The required answer is each line in the entries below where "Instance" occurs.

****

(* ===== verification/Shared.v ===== *)
(** Types shared by endpoint and connection: [quic-proto/src/shared.rs]
    (connection identifiers, ECN codepoints), the reset token of
    [quic-proto/src/token.rs] and the constants of [quic-proto/src/lib.rs]. *)
From S2P Require Import Prelude Coding.

Definition LOC_CID_COUNT : Z := 8.
Definition RESET_TOKEN_SIZE : Z := 16.
Definition MAX_CID_SIZE : Z := 20.
Definition MIN_INITIAL_SIZE : Z := 1200.
Definition INITIAL_MTU : Z := 1200.
Definition MAX_UDP_PAYLOAD : Z := 65527.

(** * Connection identifiers *)

(** The length and the fixed array of [MAX_CID_SIZE] bytes, zero beyond the length. *)
Record ConnectionId : Type := mkConnectionId { cid_len : Z; cid_array : list Z }.
#[global] Instance ConnectionId_eq_dec : EqDecision ConnectionId.
Proof. solve_decision. Defined.

(** [Deref]: [&self.bytes[0..self.len as usize]]. *)
Definition cid_bytes (c : ConnectionId) : list Z := takeZ (cid_len c) (cid_array c).

(** [ConnectionId::new]; [copy_from_slice] into [bytes[..len]] panics when the
    slice is longer than the array. *)
Definition ConnectionId_new (bytes : list Z) : M ConnectionId :=
  _ ← rassert (len bytes <=? MAX_CID_SIZE);
  mret (mkConnectionId (len bytes) (bytes ++ replicate (Z.to_nat (MAX_CID_SIZE - len bytes)) 0)).

(** [ConnectionId::from_buf]: [copy_to_slice] panics when fewer bytes remain. *)
Definition ConnectionId_from_buf (buf : list Z) (n : Z) : M (ConnectionId * list Z) :=
  _ ← rassert (n <=? MAX_CID_SIZE);
  '(bytes, rest) ← split_to n buf;
  cid ← ConnectionId_new bytes;
  mret (cid, rest).

(** [ConnectionId::decode_long]; [None] also consumes the length byte. *)
Definition decode_long (buf : list Z) : M (option ConnectionId * list Z) :=
  match decode (A := u8) buf with
  | (Err _, buf) => mret (None, buf)
  | (Ok n, buf) =>
      let n := uval n in
      if (MAX_CID_SIZE <? n) || (len buf <? n) then mret (None, buf)
      else '(cid, buf) ← ConnectionId_from_buf buf n; mret (Some cid, buf)
  end.

(** [ConnectionId::encode_long]; [self.len() as u8] truncates to eight bits. *)
Definition encode_long (c : ConnectionId) : list Z :=
  be_bytes 1 (len (cid_bytes c) mod 256) ++ cid_bytes c.

Definition cid_wf (c : ConnectionId) : Prop :=
  0 <= cid_len c <= MAX_CID_SIZE ∧ len (cid_array c) = MAX_CID_SIZE ∧
  dropZ (cid_len c) (cid_array c) = replicate (Z.to_nat (MAX_CID_SIZE - cid_len c)) 0.

(** * Reset tokens *)

Record ResetToken : Type := mkResetToken { token_bytes : list Z }.
#[global] Instance ResetToken_eq_dec : EqDecision ResetToken.
Proof. solve_decision. Defined.

(** * Explicit congestion notification *)

Inductive EcnCodepoint : Type := Ect0 | Ect1 | Ce.
#[global] Instance EcnCodepoint_eq_dec : EqDecision EcnCodepoint.
Proof. solve_decision. Defined.

Definition ecn_bits (e : EcnCodepoint) : Z := match e with Ect0 => 2 | Ect1 => 1 | Ce => 3 end.
Definition from_bits (x : Z) : option EcnCodepoint :=
  let b := Z.land x 3 in
  if b =? 2 then Some Ect0 else if b =? 1 then Some Ect1 else if b =? 3 then Some Ce else None.
Definition is_ce (e : EcnCodepoint) : bool := match e with Ce => true | _ => false end.

(** * Lemmas *)

Lemma ConnectionId_new_ok bytes :
  len bytes <= MAX_CID_SIZE →
  ∃ c, ConnectionId_new bytes = Ret c ∧ cid_wf c ∧ cid_bytes c = bytes ∧ cid_len c = len bytes.
Proof.
  intros Hl. unfold ConnectionId_new. destruct (Z.leb_spec (len bytes) MAX_CID_SIZE); [|lia].
  cbn [rassert mbind M_bind mret M_ret]. eexists. split; [done|]. pose proof (len_nonneg bytes).
  unfold cid_wf, cid_bytes. cbn [cid_len cid_array]. split; [split; [lia|]|split; [|done]].
  - split.
    + rewrite len_app. unfold len at 2. rewrite length_replicate. lia.
    + unfold dropZ, len. rewrite Nat2Z.id. by rewrite drop_app_length.
  - unfold takeZ, len. rewrite Nat2Z.id. by rewrite take_app_length.
Qed.

(** Two well-formed identifiers are equal when their bytes are. *)
Lemma cid_bytes_inj c d : cid_wf c → cid_wf d → cid_bytes c = cid_bytes d → c = d.
Proof.
  destruct c as [n a], d as [m b]. unfold cid_wf, cid_bytes. cbn [cid_len cid_array].
  intros (Hn & Ha & Hra) (Hm & Hb & Hrb) He.
  assert (n = m) as ->.
  { apply (f_equal len) in He. rewrite !len_takeZ in He by lia. lia. }
  f_equal. unfold takeZ, dropZ in *.
  rewrite <- (take_drop (Z.to_nat m) a), <- (take_drop (Z.to_nat m) b). congruence.
Qed.

Lemma cid_bytes_len c : cid_wf c → len (cid_bytes c) = cid_len c.
Proof. intros (Hn & Ha & _). unfold cid_bytes. rewrite len_takeZ; lia. Qed.

Lemma ConnectionId_new_bytes c : cid_wf c → ConnectionId_new (cid_bytes c) = Ret c.
Proof.
  intros Hc. pose proof (cid_bytes_len c Hc) as Hl. destruct Hc as (Hn & Ha & Hr) eqn:E.
  destruct (ConnectionId_new_ok (cid_bytes c)) as (d & Hd & Hw & Hb & _); [lia|].
  rewrite Hd. f_equal. by apply cid_bytes_inj.
Qed.

(** An identifier written in long-header format is read back. *)
Lemma decode_encode_long c rest : cid_wf c → decode_long (encode_long c ++ rest) = Ret (Some c, rest).
Proof.
  intros Hc. pose proof (cid_bytes_len c Hc) as Hl. pose proof Hc as (Hn & Ha & Hr).
  unfold encode_long, decode_long. rewrite <- app_assoc. unfold MAX_CID_SIZE in *.
  destruct (encode_decode (A := u8) (mkUint (len (cid_bytes c) mod 256))) as (bs & Hb & Hd).
  { unfold uint_wf. simpl. rewrite Z.mod_small by lia. lia. }
  cbn [encode uint_Codec uval] in Hb. injection Hb as <-. rewrite Hd. cbn [uval].
  rewrite Z.mod_small by lia. rewrite len_app. pose proof (len_nonneg rest).
  destruct (Z.ltb_spec 20 (len (cid_bytes c))); [lia|].
  destruct (Z.ltb_spec (len (cid_bytes c) + len rest) (len (cid_bytes c))); [lia|]. cbn [orb].
  unfold ConnectionId_from_buf, MAX_CID_SIZE, rassert.
  destruct (Z.leb_spec (len (cid_bytes c)) 20); [|lia]. cbn [mbind M_bind].
  rewrite split_to_ok by (rewrite len_app; lia). cbn [mbind M_bind].
  rewrite takeZ_app_le, dropZ_app_le by lia. unfold takeZ, dropZ, len. rewrite !Nat2Z.id.
  rewrite take_ge, drop_ge by lia. cbn [app]. by rewrite ConnectionId_new_bytes.
Qed.

(** Taking an identifier of [n] bytes from a buffer that has them. *)
Lemma from_buf_ok buf n :
  0 <= n <= MAX_CID_SIZE → n <= len buf →
  ∃ d, ConnectionId_from_buf buf n = Ret (d, dropZ n buf) ∧ cid_wf d ∧ cid_bytes d = takeZ n buf.
Proof.
  intros Hn Hb. unfold ConnectionId_from_buf, rassert. destruct (Z.leb_spec n MAX_CID_SIZE); [|lia].
  cbn [mbind M_bind]. rewrite split_to_ok by lia. cbn [mbind M_bind].
  destruct (ConnectionId_new_ok (takeZ n buf)) as (d & -> & Hw & Hbs & _); [rewrite len_takeZ; lia|]. by exists d.
Qed.

(** Reading one from arbitrary bytes never panics and consumes a prefix. *)
Lemma decode_long_total buf :
  Forall (fun b => 0 <= b < 256) buf →
  ∃ o r k, decode_long buf = Ret (o, r) ∧ 0 <= k <= len buf ∧ r = dropZ k buf ∧
    match o with Some d => cid_wf d | None => True end.
Proof.
  intros Hbuf. unfold decode_long. destruct buf as [|b buf].
  { exists None, [], 0. done. }
  cbn [decode uint_Codec]. rewrite len_cons. pose proof (len_nonneg buf).
  destruct (Z.ltb_spec (1 + len buf) (Z.of_nat 1)); [lia|]. cbn [uval take drop].
  apply Forall_cons in Hbuf as [Hb _]. change (from_be (b :: take 0 buf)) with b.
  change (drop 0 buf) with buf.
  destruct (_ || _) eqn:Hor; [exists None, buf, 1; split; [done|]; split; [lia|done]|].
  apply orb_false_elim in Hor as [Hm%Z.ltb_ge Hr%Z.ltb_ge].
  destruct (from_buf_ok buf b) as (d & -> & Hw & _); [lia..|]. cbn [mbind M_bind].
  exists (Some d), (dropZ b buf), (1 + b). split; [done|]. split; [lia|]. split; [|done].
  unfold dropZ. rewrite Z2Nat.inj_add by lia. done.
Qed.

****

### Output for this exercise
#[global] Instance ConnectionId_eq_dec : EqDecision ConnectionId.
#[global] Instance ResetToken_eq_dec : EqDecision ResetToken.
#[global] Instance EcnCodepoint_eq_dec : EqDecision EcnCodepoint.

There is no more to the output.